New York City bans eateries’ trans fats

NEW YORK – New York on Tuesday became the first city in the nation to ban artery-clogging artificial trans fats at restaurants, leading the charge to limit consumption of an ingredient linked to heart disease and used in everything from french fries to pizza dough to pancake mix.

In a city where eating out is a major form of activity – either for fun or out of hectic necessity – many New Yorkers were all for the ban, saying health concerns were more important than fears of Big Brother supervising their stomachs.

“I don’t care about what might be politically correct and what’s not,” said Murray Bader, nursing a cup of coffee at Dunkin’ Donuts on Tuesday morning. “I want to live longer!”
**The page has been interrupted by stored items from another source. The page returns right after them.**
(* ===== verification/Ordered.v ===== *)
(** * Ordered: iteration orders of the C++ containers

    [std::map] and [std::set] iterate in key order: [ordered R m] lists a
    [gmap] that way.  [std::unordered_map] iterates in an unspecified order:
    the class [HashOrder] is what a caller may rely on.  [std::sort] leaves
    equivalent elements in an unspecified order: the class [StdSort]. *)
From Stdlib Require Import Lia.
From S2P Require Import Prelude.

(** ** [std::string::operator<]: lexicographic on unsigned characters *)
Fixpoint str_leb (a b : bytes) : bool :=
  match a, b with
  | [], _ => true
  | _ :: _, [] => false
  | x :: a', y :: b' =>
      if decide (x = y) then str_leb a' b' else (N_of_ascii x <? N_of_ascii y)%N
  end.
Definition str_le (a b : bytes) : Prop := str_leb a b = true.
Definition str_ltb (a b : bytes) : bool := negb (str_leb b a).

#[export] Instance str_le_dec : RelDecision str_le.
Proof. intros a b. unfold str_le. apply _. Defined.

Lemma N_of_ascii_inj x y : N_of_ascii x = N_of_ascii y → x = y.
Proof. intros H. by rewrite <- (ascii_N_embedding x), H, ascii_N_embedding. Qed.

#[export] Instance str_le_trans : Transitive str_le.
Proof.
  intros a. unfold str_le. induction a as [|x a IH]; intros [|y b] [|z c]; simpl; try done.
  repeat case_decide; subst; try congruence; try done; [apply IH|..].
  - intros Ha Hb. apply N.ltb_lt in Ha, Hb. lia.
  - intros Ha%N.ltb_lt Hb%N.ltb_lt. apply N.ltb_lt. lia.
Qed.

#[export] Instance str_le_antisymm : AntiSymm (=) str_le.
Proof.
  intros a. unfold str_le. induction a as [|x a IH]; intros [|y b]; simpl; try done.
  repeat case_decide; subst; try congruence.
  - intros. f_equal. by apply IH.
  - intros Ha%N.ltb_lt Hb%N.ltb_lt. lia.
Qed.

#[export] Instance str_le_total : Total str_le.
Proof.
  intros a. unfold str_le. induction a as [|x a IH]; intros [|y b]; simpl; auto.
  repeat case_decide; subst; try congruence; auto.
  destruct (N.lt_trichotomy (N_of_ascii x) (N_of_ascii y)) as [|[E|]].
  - left. by apply N.ltb_lt.
  - by apply N_of_ascii_inj in E.
  - right. by apply N.ltb_lt.
Qed.

Lemma str_le_refl a : str_le a a.
Proof. by destruct (total str_le a a). Qed.

Lemma str_ltb_lt a b : str_ltb a b = true ↔ str_le a b ∧ a ≠ b.
Proof.
  unfold str_ltb. rewrite negb_true_iff. split.
  - intros H. destruct (total str_le a b) as [Hab|Hba]; unfold str_le in *; [|congruence].
    split; [done|]. intros ->. rewrite (str_le_refl b) in H. done.
  - intros [Hle Hne]. apply not_true_iff_false. intros Hba.
    by apply Hne, (anti_symm str_le).
Qed.

(** ** [std::map<K, A>] as the list of its entries in key order *)
Section ordered.
Context {K A : Type} `{Countable K} (R : relation K) `{!RelDecision R}.

Definition key_le (p q : K * A) : Prop := R p.1 q.1.
#[export] Instance key_le_dec : RelDecision key_le.
Proof. intros p q. unfold key_le. apply _. Defined.

Definition ordered (m : gmap K A) : list (K * A) := merge_sort key_le (map_to_list m).

Lemma ordered_perm m : ordered m ≡ₚ map_to_list m.
Proof. apply merge_sort_Permutation. Qed.

Lemma elem_of_ordered m i x : (i, x) ∈ ordered m ↔ m !! i = Some x.
Proof. rewrite ordered_perm. apply elem_of_map_to_list. Qed.

Lemma ordered_empty : ordered ∅ = [].
Proof. apply Permutation_nil_r. by rewrite ordered_perm, map_to_list_empty. Qed.

Lemma ordered_NoDup m : NoDup (ordered m).*1.
Proof. rewrite ordered_perm. apply NoDup_fst_map_to_list. Qed.

Lemma length_ordered m : length (ordered m) = size m.
Proof. by rewrite ordered_perm, length_map_to_list. Qed.

Lemma ordered_sorted m `{!Total R} : Sorted key_le (ordered m).
Proof. apply Sorted_merge_sort. intros p q. apply (total R). Qed.

Definition key_lt (p q : K * A) : Prop := R p.1 q.1 ∧ p.1 ≠ q.1.

Lemma ordered_strict m `{!Total R, !Transitive R} : StronglySorted key_lt (ordered m).
Proof.
  pose proof (ordered_NoDup m) as Hnd.
  assert (StronglySorted key_le (ordered m)) as Hs.
  { apply Sorted_StronglySorted; [|by apply ordered_sorted].
    intros x y z Hxy Hyz. unfold key_le in *. by etrans. }
  induction Hs as [|x l Hs IH Hx]; cbn in *; [constructor|].
  apply NoDup_cons in Hnd as [Hnin Hnd]. constructor; [by apply IH|].
  apply Forall_forall. intros y Hy. split; [by apply (proj1 (Forall_forall _ _) Hx)|].
  intros E. apply Hnin. rewrite E. by apply list_elem_of_fmap_2.
Qed.
End ordered.

Abbreviation zmap_list := (ordered Z.le).
Abbreviation smap_list := (ordered str_le).

Lemma zmap_keys_sorted {A} (m : gmap Z A) : StronglySorted Z.lt (zmap_list m).*1.
Proof.
  assert (Transitive Z.le) as Ht by (intros ???; lia).
  induction (ordered_strict Z.le m) as [|x l _ IH Hx]; cbn; constructor; [done|].
  apply Forall_fmap. eapply Forall_impl; [exact Hx|]. intros y [Hle Hne]. simpl in *. lia.
Qed.

(** *** Selecting from an association list *)
Lemma omap_cons_eq {A B} (f : A → option B) x l :
  omap f (x :: l) = match f x with Some y => y :: omap f l | None => omap f l end.
Proof. done. Qed.

Section omap_key.
Context {K A B : Type} `{EqDecision K} (f : K → A → option B).

Definition at_key (k : K) (kv : K * A) : option B :=
  if decide (kv.1 = k) then f kv.1 kv.2 else None.

Lemma omap_absent (l : list (K * A)) k : k ∉ l.*1 → omap (at_key k) l = [].
Proof.
  induction l as [|[i x] l IH]; [done|].
  rewrite fmap_cons, not_elem_of_cons. intros [Hne Hni].
  rewrite omap_cons_eq. unfold at_key at 1. rewrite decide_False by (simpl in *; congruence).
  auto.
Qed.

(** An association list with distinct keys holds one entry per key. *)
Lemma omap_at (l : list (K * A)) k a :
  NoDup l.*1 → (k, a) ∈ l →
  omap (at_key k) l = match f k a with Some b => [b] | None => [] end.
Proof.
  induction l as [|[i x] l IH]; intros Hnd Hin; [by apply elem_of_nil in Hin|].
  rewrite fmap_cons in Hnd. inversion_clear Hnd as [|? ? Hni Hnd'].
  rewrite omap_cons_eq. unfold at_key at 1. apply elem_of_cons in Hin as [[= <- <-]|Hin].
  - rewrite decide_True by done. simpl. rewrite omap_absent by done. done.
  - rewrite decide_False; [auto|]. simpl. intros ->. apply Hni.
    by apply (list_elem_of_fmap_2 fst) in Hin.
Qed.
End omap_key.

(** ** [std::unordered_map]: any permutation of the entries *)
Class HashOrder (K A : Type) `{Countable K} := {
  hash_order : gmap K A → list (K * A);
  hash_order_perm m : hash_order m ≡ₚ map_to_list m
}.

#[export] Instance canonical_order K A `{Countable K} : HashOrder K A | 100 :=
  {| hash_order := map_to_list; hash_order_perm m := Permutation_refl _ |}.

Lemma elem_of_hash_order {K A} `{HashOrder K A} m i x :
  (i, x) ∈ hash_order m ↔ m !! i = Some x.
Proof. rewrite hash_order_perm. apply elem_of_map_to_list. Qed.

Lemma hash_order_NoDup {K A} `{HashOrder K A} m : NoDup (hash_order m).*1.
Proof. rewrite hash_order_perm. apply NoDup_fst_map_to_list. Qed.

(** ** [std::sort] with a boolean [comp(a, b)] ("a goes before b")

    [comp] must be a strict weak ordering of the elements; otherwise the
    result is undefined. *)
Definition strict_weak {A} (lt : A → A → bool) (l : list A) : Prop :=
  (∀ x, x ∈ l → lt x x = false) ∧
  (∀ x y z, x ∈ l → y ∈ l → z ∈ l → lt x y = true → lt y z = true → lt x z = true) ∧
  (∀ x y z, x ∈ l → y ∈ l → z ∈ l → lt x y = false → lt y z = false → lt x z = false).

Class StdSort := {
  std_sort : ∀ {A}, (A → A → bool) → list A → list A;
  std_sort_perm : ∀ {A} (lt : A → A → bool) l, strict_weak lt l → std_sort lt l ≡ₚ l;
  std_sort_sorted : ∀ {A} (lt : A → A → bool) l,
    strict_weak lt l → StronglySorted (λ x y, lt y x = false) (std_sort lt l)
}.

(** One implementation, for the witnesses: insertion sort. *)
Fixpoint insert_by {A} (lt : A → A → bool) (x : A) (l : list A) : list A :=
  match l with
  | [] => [x]
  | y :: l' => if lt y x then y :: insert_by lt x l' else x :: l
  end.
Definition insertion_sort {A} (lt : A → A → bool) (l : list A) : list A :=
  foldr (insert_by lt) [] l.

Lemma insert_by_perm {A} lt (x : A) l : insert_by lt x l ≡ₚ x :: l.
Proof.
  induction l as [|y l IH]; simpl; [done|]. destruct (lt y x); [|done].
  rewrite IH. apply perm_swap.
Qed.

Lemma strict_weak_sub {A} (lt : A → A → bool) l l' :
  l' ⊆ l → strict_weak lt l → strict_weak lt l'.
Proof. intros Hs (H1 & H2 & H3). split_and!; eauto. Qed.

Lemma insertion_sort_perm {A} (lt : A → A → bool) l : insertion_sort lt l ≡ₚ l.
Proof.
  induction l as [|x l IH]; simpl; [done|]. rewrite insert_by_perm. by constructor.
Qed.

Lemma insert_by_sorted {A} (lt : A → A → bool) x l :
  strict_weak lt (x :: l) → StronglySorted (λ x y, lt y x = false) l →
  StronglySorted (λ x y, lt y x = false) (insert_by lt x l).
Proof.
  intros Hw Hl. induction Hl as [|y l Hl IH Hy]; simpl; [by repeat constructor|].
  assert (x ∈ x :: y :: l) as Hx by (by left).
  assert (y ∈ x :: y :: l) as Hyl by (by right; left).
  destruct (lt y x) eqn:E.
  - constructor.
    { apply IH. eapply strict_weak_sub; [|exact Hw].
      intros z [->|Hz]%elem_of_cons; [done|by do 2 right]. }
    rewrite insert_by_perm. constructor; [|done].
    destruct Hw as (Hirr & Htr & _). destruct (lt x y) eqn:E2; [|done].
    pose proof (Htr x y x Hx Hyl Hx E2 E) as Ht. by rewrite Hirr in Ht.
  - constructor; [by constructor|]. constructor; [done|].
    rewrite Forall_forall in Hy |- *. intros z Hz. destruct Hw as (_ & _ & Hng).
    apply (Hng z y x); [by do 2 right|done|done|by apply Hy|done].
Qed.

#[export] Program Instance insertion_std_sort : StdSort | 100 :=
  {| std_sort := @insertion_sort |}.
Next Obligation. intros A lt l _. apply insertion_sort_perm. Qed.
Next Obligation.
  intros A lt l Hw. induction l as [|x l IH]; simpl; [constructor|].
  apply insert_by_sorted; [|apply IH]; (eapply strict_weak_sub; [|exact Hw]);
    [|by intros y Hy; right].
  intros y [->|Hy]%elem_of_cons; [by left|]. rewrite insertion_sort_perm in Hy. by right.
Qed.

(** The first element of a sorted list is minimal. *)
Lemma std_sort_head {S : StdSort} {A} (lt : A → A → bool) l x l' :
  strict_weak lt l → std_sort lt l = x :: l' →
  x ∈ l ∧ ∀ y, y ∈ l → lt y x = false.
Proof.
  intros Hw Hs. pose proof (std_sort_sorted lt l Hw) as Hst.
  pose proof (std_sort_perm lt l Hw) as Hp. rewrite Hs in Hst, Hp.
  assert (x ∈ l) as Hx by (rewrite <- Hp; by left).
  split; [done|]. intros y Hy. rewrite <- Hp in Hy.
  apply elem_of_cons in Hy as [->|Hy]; [by apply Hw|].
  inversion_clear Hst as [|? ? _ HF]. rewrite Forall_forall in HF. by apply HF.
Qed.

(** Iterating an ordered map keyed by strings: sorted keys. *)
Definition sorted_strings (l : list bytes) : list bytes := merge_sort str_le l.
Lemma sorted_strings_perm l : sorted_strings l ≡ₚ l.
Proof. apply merge_sort_Permutation. Qed.

(** ** Grouping: [m[key(x)].push_back(x)] over a list *)
Section grouping.
Context {K A : Type} `{Countable K} (key : A → K).

Definition push_to (m : gmap K (list A)) (x : A) : gmap K (list A) :=
  <[key x := default [] (m !! key x) ++ [x]]> m.

Lemma group_lookup (l : list A) (k : K) :
  fold_left push_to l ∅ !! k =
    match filter (λ x, key x = k) l with [] => None | xs => Some xs end.
Proof.
  assert (∀ m : gmap K (list A), fold_left push_to l m !! k =
    match filter (λ x, key x = k) l with
    | [] => m !! k
    | xs => Some (default [] (m !! k) ++ xs) end) as Hm.
  { induction l as [|x l IH]; intros m; [done|]. cbn [fold_left].
    rewrite IH. unfold push_to. rewrite filter_cons, lookup_insert.
    repeat case_decide; subst; try done; cbn [default from_option id];
      destruct (filter _ l); rewrite <- ?app_assoc; try done. }
  rewrite Hm, lookup_empty. done.
Qed.

(** Grouping neither loses nor repeats an element. *)
Lemma push_to_perm (m : gmap K (list A)) (x : A) :
  concat (map_to_list (push_to m x)).*2 ≡ₚ concat (map_to_list m).*2 ++ [x].
Proof.
  unfold push_to. destruct (m !! key x) as [l|] eqn:E; cbn [default from_option id].
  - rewrite <- insert_delete_eq, map_to_list_insert by apply lookup_delete_eq.
    rewrite <- (map_to_list_delete m (key x) l E). cbn [fmap list_fmap concat snd].
    rewrite <- !app_assoc. apply Permutation_app_head, Permutation_app_comm.
  - rewrite map_to_list_insert by done. cbn [fmap list_fmap concat snd app].
    apply Permutation_cons_append.
Qed.

Lemma group_perm (l : list A) : concat (map_to_list (fold_left push_to l ∅)).*2 ≡ₚ l.
Proof.
  assert (∀ m : gmap K (list A),
    concat (map_to_list (fold_left push_to l m)).*2 ≡ₚ concat (map_to_list m).*2 ++ l) as Hm.
  { induction l as [|x l IH]; intros m; cbn [fold_left]; [by rewrite app_nil_r|].
    by rewrite IH, push_to_perm, <- app_assoc. }
  by rewrite Hm, map_to_list_empty.
Qed.

Lemma group_elem (l : list A) (k : K) (xs : list A) x :
  fold_left push_to l ∅ !! k = Some xs → x ∈ xs ↔ x ∈ l ∧ key x = k.
Proof.
  rewrite group_lookup. destruct (filter _ l) eqn:E; [done|]. intros [= <-].
  rewrite <- E, list_elem_of_filter. tauto.
Qed.
End grouping.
Toni Lewis, catching a quick dinner at McDonald’s before her daughter’s piano lesson on the eve of the vote, acknowledged that yes, it might be an intrusion for the city to tell people what they can and can’t put into their stomachs. But, she added, it was a welcome one.

“This is New York,” she said. “People eat out a lot. We don’t have a choice. We need someone to make it a healthier proposition.”

Health and nutrition groups say artificial trans fats clearly contribute to heart disease. Studies have shown they raise bad cholesterol and lower the good kind. Partially hydrogenated vegetable oil, the main form of artificial trans fats, is used for frying and baking and turns up in a host of processed foods: cookies, pizza dough, crackers and pre-made blends like pancake mix.

“It’s basically a slow form of poison,” said David Katz, director of the Yale Prevention Research Center. “I applaud New York City, and frankly, I think there should be a nationwide ban.”

Not everyone agrees with Katz – he’s gotten angry e-mails calling him and colleagues the “food police” and saying, “If I want to eat trans fats, that’s my inalienable right.” To which he responds: “Would you want the burden of asking your restaurant whether there’s lead in the food? Whether there’s arsenic in the bread? For all I know, maybe arsenic makes bread more crusty. But it’s poison.”

Some industry representatives were not happy. Charles Hunt, executive vice president of the New York State Restaurant Association, said the city had overstepped its authority by ordering restaurants to abandon an ingredient permitted by the FDA.

“This is a legal product,” he said. “They’re headed down a slippery slope here.”

The Board of Health, which passed the ban unanimously, did give restaurants a minor break by relaxing the proposed deadline. Restaurants will now be barred from using most frying oils containing the fats by July 2007 and will have another year to eliminate them from all foods.

At Le Perigord, a tony, sedate French restaurant favored by diplomats from the nearby United Nations, owner Georges Briguet is a big fan of the trans-fats ban, and even says he’d consider putting calorie counts on his own upscale menu – though it’s only chains with standardized items that would be affected.